I mentioned, “I’d like the bag to be deep navy blue. Like Louis Vuitton material, but blue.”
Armed with a design, I first reached out to a friend, Mike Lubin, whom I like to call “the unofficial president of an unofficial gay dads club in which I’m only remotely active.”
I texted him a pic of my design and said, “what do you think of a company making baby gear for stylish dads?”
He texted right back: “You should reach out to my friend, Amy Meadow. She’s a fashion consultant.”
Delighted to be pushed forward, but (ever the needy actor) I still had to ask, “But…what do you think of the design?”
He was very complimentary.
Phew. Someone likes me.
That was a pivotal moment in starting up my startup. (The networking, not the compliment.)
Before this moment, I always thought of “networking” as a dirty word. When you’re networking as an actor, it’s basically one-sided and self-serving. “Hi. How will you cast me? What do you think of me? Don’t you think I’m great?”
But Mike sending me to Amy was an exciting step to call strangers and ask for advice and direction. It’s self-serving, to be sure, but also collaborative. “Hi. I have this idea and Mike said I should call you and ask for advice and direction.” A conversation ensues that’s creative and collaborative.
To succeed at a project, networking is critical.
People want to help. That blew my mind. Along this multi-year path of starting up my startup, every single person has enthusiastically contributed to my path.
And I can’t wait to return the favor. It’s exciting to hear about new ideas and work with people to advance a collective cause of entrepreneurial spirit.
So I call Amy Meadow and give her my quick spiel. As I talked, I could hear her fingers tapping in the background, presumably to Google “baby gear for stylish dads.”
“Ohmigosh, I can’t believe this doesn’t already exist. What a great idea!” she said. “Okay. You don’t need me, right now, you need my friend Julia. She’s a factory sourcer for diaper bags. She will help a lot more. Call me back after a few more steps.”
So I called Julia
Again I hear background keyboard googling. “Ohmigosh. How does this not already exist? OK, you don’t need me, yet. Go talk to my friend, a fabric importer. He can help you pick a fabric and start building.”

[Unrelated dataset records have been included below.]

Class CallFrame `{KubeClient W, !Prometheus W} (R : W → W → Prop) : Prop := {
  frame_preorder :: PreOrder R;
  frame_get k : may "" k.1 read_verbs = true → respects R (kube_get k);
  frame_list kd ns : may "" kd read_verbs = true → respects R (kube_list kd ns);
  frame_create o : may "" (obj_kind o) [VCreate] = true → respects R (kube_create o);
  frame_update o : may "" (obj_kind o) [VUpdate] = true → respects R (kube_update o);
  frame_status_update o : may "/status" (obj_kind o) [VUpdate] = true → respects R (kube_status_update o);
  frame_delete o : may "" (obj_kind o) [VDelete] = true → respects R (kube_delete o);
  frame_create_or_update o f : may "" (obj_kind o) (read_verbs ++ [VCreate; VUpdate]) = true →
    respects R (kube_create_or_update o f);
  frame_query q : respects R (QueryScalar q);
}.

Class RegistrarFrame `{CoreTypes, !AgentRegistrar W} (R : W → W → Prop) : Prop := {
  frame_Register ad : respects R (Register ad);
  frame_Deregister ad : respects R (Deregister ad);
  frame_Heartbeat ad : respects R (Heartbeat ad);
}.

Class CellFrame `{!SharedEnforcer W, !UsageGauge W, !SharedRegistry W, !SharedRegistrar W, !MCPClient W}
    (R : W → W → Prop) : Prop := {
  frame_set_enforcer e w : R w (set_enforcer e w);
  frame_set_gauge g w : R w (set_gauge g w);
  frame_set_registry r w : R w (set_registry r w);
  frame_set_registrar r w : R w (set_registrar r w);
  frame_Initialize ep : respects R (Initialize ep);
}.

(** ** Rules *)
Section rules.
Context {W : Type} {R : W → W → Prop} `{!PreOrder R}.

(** A step that only looks at the world, or ends in a related one. *)
Lemma respects_step {A} (m : Proc W A) : (∀ w, R w (m w).2) → respects R m.
Proof. intros Hm w r w' Hr. specialize (Hm w). by rewrite Hr in Hm. Qed.

Lemma respects_ret {A} (a : A) : respects R (mret a).
Proof. apply respects_step. intros w. simpl. reflexivity. Qed.

Lemma respects_fail {A} e : respects R (fail (A := A) e).
Proof. apply respects_step. intros w. simpl. reflexivity. Qed.
(* ===== verification/Discovery.v ===== *)
(** Discovery during a rollout: the reconciler of
    [src/internal/controller/agentdeployment_controller.go] returns from the
    canary step before it reaches the registration, so no heartbeat is sent as
    long as a rollout is in progress, and the registry of
    [src/internal/registry/registry.go] lets the entry of the agent expire. *)
From S2P Require Import Prelude Types Objects Scaling GoFloat Json JsonProps GoTime Enforcer Cluster Http PromQL Metrics.
From S2P Require Import Registry RegistryJson McpClient Registrar RefWorld RegistryProps RegistryRest Mux Webhook.
From S2P Require Import Canary CanaryProps QuotaController AgentReconciler AgentReconcilerProps Roles Frames.

(** The API client and the metrics client do not write to the registry: as a
    frame, [CallFrame same_registry]. *)
Definition same_registry `{SharedRegistry W} (w w' : W) : Prop := registry w' = registry w.

#[export] Instance same_registry_preorder `{SharedRegistry W} : PreOrder same_registry.
Proof. split; [by intros w|]. unfold same_registry. intros w1 w2 w3. congruence. Qed.

Section discovery.
Context {CT : CoreTypes} {CA : ConditionsAPI} {W : Type} {KC : KubeClient W} {KL : KubeLaws}
  {PR : Prometheus W} {SR : SharedRegistry W} {AG : AgentRegistrar W} {CF : CallFrame same_registry}.
Implicit Types (w : W) (req : NamespacedName) (r : AgentDeploymentReconciler).

(** The agent of the request is in a rollout that has steps left. *)
Definition mid_rollout req w : Prop := ∃ ad,
  store w !! (KAgentDeployment, req) = Some (OAgentDeployment ad) ∧
  om_DeletionTimestamp (ad_Meta ad) = None ∧
  ContainsFinalizer (ad_Meta ad) AgentDeploymentFinalizer = true ∧
  st_Phase (ad_Status ad) = PhaseRolloutInProgress ∧
  st_CanaryStepIndex (ad_Status ad) < Z.of_nat (length (ro_Steps (spec_Rollout (ad_Spec ad)))).

(** A visit of the reconciler leaves the registry alone, whether it steps the
    rollout, rolls it back or fails. *)
Lemma visit_keeps_registry r c req w res w' :
  rc_CanaryController r = Some c → mid_rollout req w → Reconcile r req w = (res, w') →
  registry w' = registry w.
Proof.
  intros Hc (ad & Hs & Hdel & Hfin & Hph & Hidx). unfold Reconcile.
  destruct (get_opt (A := AgentDeployment) req "fetching AgentDeployment" w) as [[e|o] w1] eqn:E.
  - rewrite (bind_fail _ _ _ _ _ E). intros [= _ <-].
    exact (respects_get_opt (A := AgentDeployment) _ _ eq_refl _ _ _ E).
  - pose proof (respects_get_opt (A := AgentDeployment) _ _ eq_refl _ _ _ E : same_registry _ _) as H1.
    rewrite (bind_step _ _ _ _ _ E). apply get_opt_run in E as (Hw1 & Ho & _).
    change (store w !! (KAgentDeployment, req) = inj <$> o) in Ho. rewrite Hs in Ho.
    destruct o as [ad'|]; [|done]. injection Ho as <-. rewrite Hdel, Hfin. intros Hr.
    rewrite <- H1. revert Hr. unfold mbind at 1, Proc_bind at 1, mret, Proc_ret. unfold reconcile_live.
    rewrite Hc, Hph, str_eqb_refl. destruct (isAbortRequested ad) eqn:Ea.
    + apply (respects_bind (R := same_registry)); [apply respects_wrap, respects_Rollback|].
      intros; apply respects_ret.
    + apply (respects_wrap (R := same_registry)). by apply respects_Step_pending.
Qed.

(** What happens while the rollout goes on: visits of the reconciler to the
    agent, and anything that does not register it. *)
Inductive during r req : W → W → Prop :=
  | during_visit w res w' :
      mid_rollout req w → Reconcile r req w = (res, w') → during r req w w'
  | during_other w w' :
      (∀ e, rg_entries (registry w') !! key (nn_Namespace req) (nn_Name req) = Some e →
        rg_entries (registry w) !! key (nn_Namespace req) (nn_Name req) = Some e) →
      rg_defaultTTL (registry w') = rg_defaultTTL (registry w) → during r req w w'.

Lemma during_entry r c req w w' :
  rc_CanaryController r = Some c → rtc (during r req) w w' →
  rg_defaultTTL (registry w') = rg_defaultTTL (registry w) ∧
  ∀ e, rg_entries (registry w') !! key (nn_Namespace req) (nn_Name req) = Some e →
    rg_entries (registry w) !! key (nn_Namespace req) (nn_Name req) = Some e.
Proof.
  intros Hc Hr. induction Hr as [w|w w1 w2 Hd _ [IHt IHe]]; [done|].
  assert (Ht : rg_defaultTTL (registry w1) = rg_defaultTTL (registry w) ∧
    ∀ e, rg_entries (registry w1) !! key (nn_Namespace req) (nn_Name req) = Some e →
      rg_entries (registry w) !! key (nn_Namespace req) (nn_Name req) = Some e).
  { destruct Hd as [w res w1 Hroll Hv|]; [|done]. by rewrite (visit_keeps_registry r c req w res w1 Hc Hroll Hv). }
  destruct Ht as [Ht He]. split; [congruence|]. auto.
Qed.

(** C35: a rollout takes the agent out of discovery.  The registry entry of an
    agent that is in a rollout is not refreshed: whatever the reconciler does on
    its visits, and whatever else happens short of registering the agent, once
    the TTL has passed since the last heartbeat before the rollout, clients that
    look the agent up get nothing, although its stable version serves all
    along.  The default TTL is 90 seconds; a single pause may last fifteen
    minutes. *)
Theorem rollout_loses_registration r c req e w w' :
  rc_CanaryController r = Some c → rtc (during r req) w w' →
  rg_entries (registry w) !! key (nn_Namespace req) (nn_Name req) = Some e →
  effective_ttl (registry w) e < clock w' - en_HeartbeatAt e ≤ MaxInt64 →
  registry_Get (nn_Namespace req) (nn_Name req) (clock w') (registry w') = None.
Proof.
  intros Hc Hr He Ht. destruct (during_entry r c req w w' Hc Hr) as [Httl Hsub].
  unfold registry_Get. destruct (rg_entries (registry w') !! _) as [e'|] eqn:E; [|done].
  specialize (Hsub e' eq_refl). rewrite He in Hsub. injection Hsub as <-.
  replace (stale (registry w') (clock w') e) with true; [done|]. symmetry. apply Z.ltb_lt.
  unfold effective_ttl in *. rewrite Httl. unfold time_Sub. ints.
Qed.
End discovery.

(** ** A rollout with a long pause *)
Section witness.
#[local] Existing Instance Ref.core.
#[local] Existing Instance Ref.conditions.
#[local] Existing Instance Ref.conditions_laws.

#[local] Instance world_frame : CallFrame (W := world) same_registry.
Proof.
  split; [apply _|..]; intros; intros w r w'; unfold same_registry; cbn;
    unfold rw_get, rw_list, rw_create, rw_update, rw_status_update, rw_delete, rw_create_or_update;
    repeat case_match; intros [= <- <-]; done.
Qed.

(** The agent during the pause of its rollout, registered at time 0. *)
Definition paused_agent : AgentDeployment :=
  live_agent [AgentDeploymentFinalizer] None "img:v1" true
    {| st_Phase := PhaseRolloutInProgress; st_CurrentReplicas := 1; st_StableVersion := "img:v0";
       st_CanaryVersion := "img:v1"; st_CanaryWeight := 20; st_CanaryStepIndex := 1;
       st_PauseStartedAt := Some 0; st_PromUnreachableSince := None; st_Registered := true;
       st_Conditions := [] |}.

Definition its_entry : Entry :=
  {| en_Namespace := "ns"; en_Name := "agent"; en_Endpoint := "http://agent.ns.svc:8080"; en_Tools := [];
     en_RegisteredAt := 0; en_HeartbeatAt := 0; en_TTL := 0 |}.

Definition paused_world : world :=
  rw_set_registry (register_entry its_entry 0 (NewRegistry true "" 0)) (agent_world paused_agent).

Lemma rollout_loses_registration_witness :
  ∃ w', registry_Get "ns" "agent" 0 (registry paused_world) ≠ None ∧
    registry_Get "ns" "agent" (91 * Second) (registry w') = None.
Proof.
  destruct (Reconcile demo_reconciler (NN "ns" "agent") paused_world) as [res w1] eqn:E.
  exists (rw_set_clock (91 * Second) w1). split; [vm_compute; discriminate|].
  refine (rollout_loses_registration demo_reconciler demo_controller (NN "ns" "agent")
    {| en_Namespace := "ns"; en_Name := "agent"; en_Endpoint := "http://agent.ns.svc:8080"; en_Tools := [];
       en_RegisteredAt := 0; en_HeartbeatAt := 0; en_TTL := DefaultTTL |}
    paused_world (rw_set_clock (91 * Second) w1) eq_refl _ _ _).
  - eapply rtc_l; [eapply during_visit; [|exact E]|apply rtc_once, during_other; [done|reflexivity]].
    exists paused_agent. split; [|split; [reflexivity|split; [vm_compute; reflexivity|split; reflexivity]]].
    change (store (agent_world paused_agent) !! k_ad paused_agent = Some (OAgentDeployment paused_agent)).
    apply agent_world_stored; [discriminate|reflexivity].
  - vm_compute. reflexivity.
  - vm_compute. split; [reflexivity|discriminate].
Defined.
End witness.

Julia gave me a brief breakdown of how to budget and breakdown materials and manufacturing. It was mind-boggling. (To this day, I’ve yet to really break down my company into the parts she originally shared with me.)
I’ll stick with reaching out to the fabric guy.
“He’s the best fabric guy in all of New York. I promise. His products are unparalleled. But,” (dramatic pause) “don’t tell him what you’re doing.”
I was grateful for the words of wisdom.
So I called the fabric guy. Because networking is critical to building, well…anything.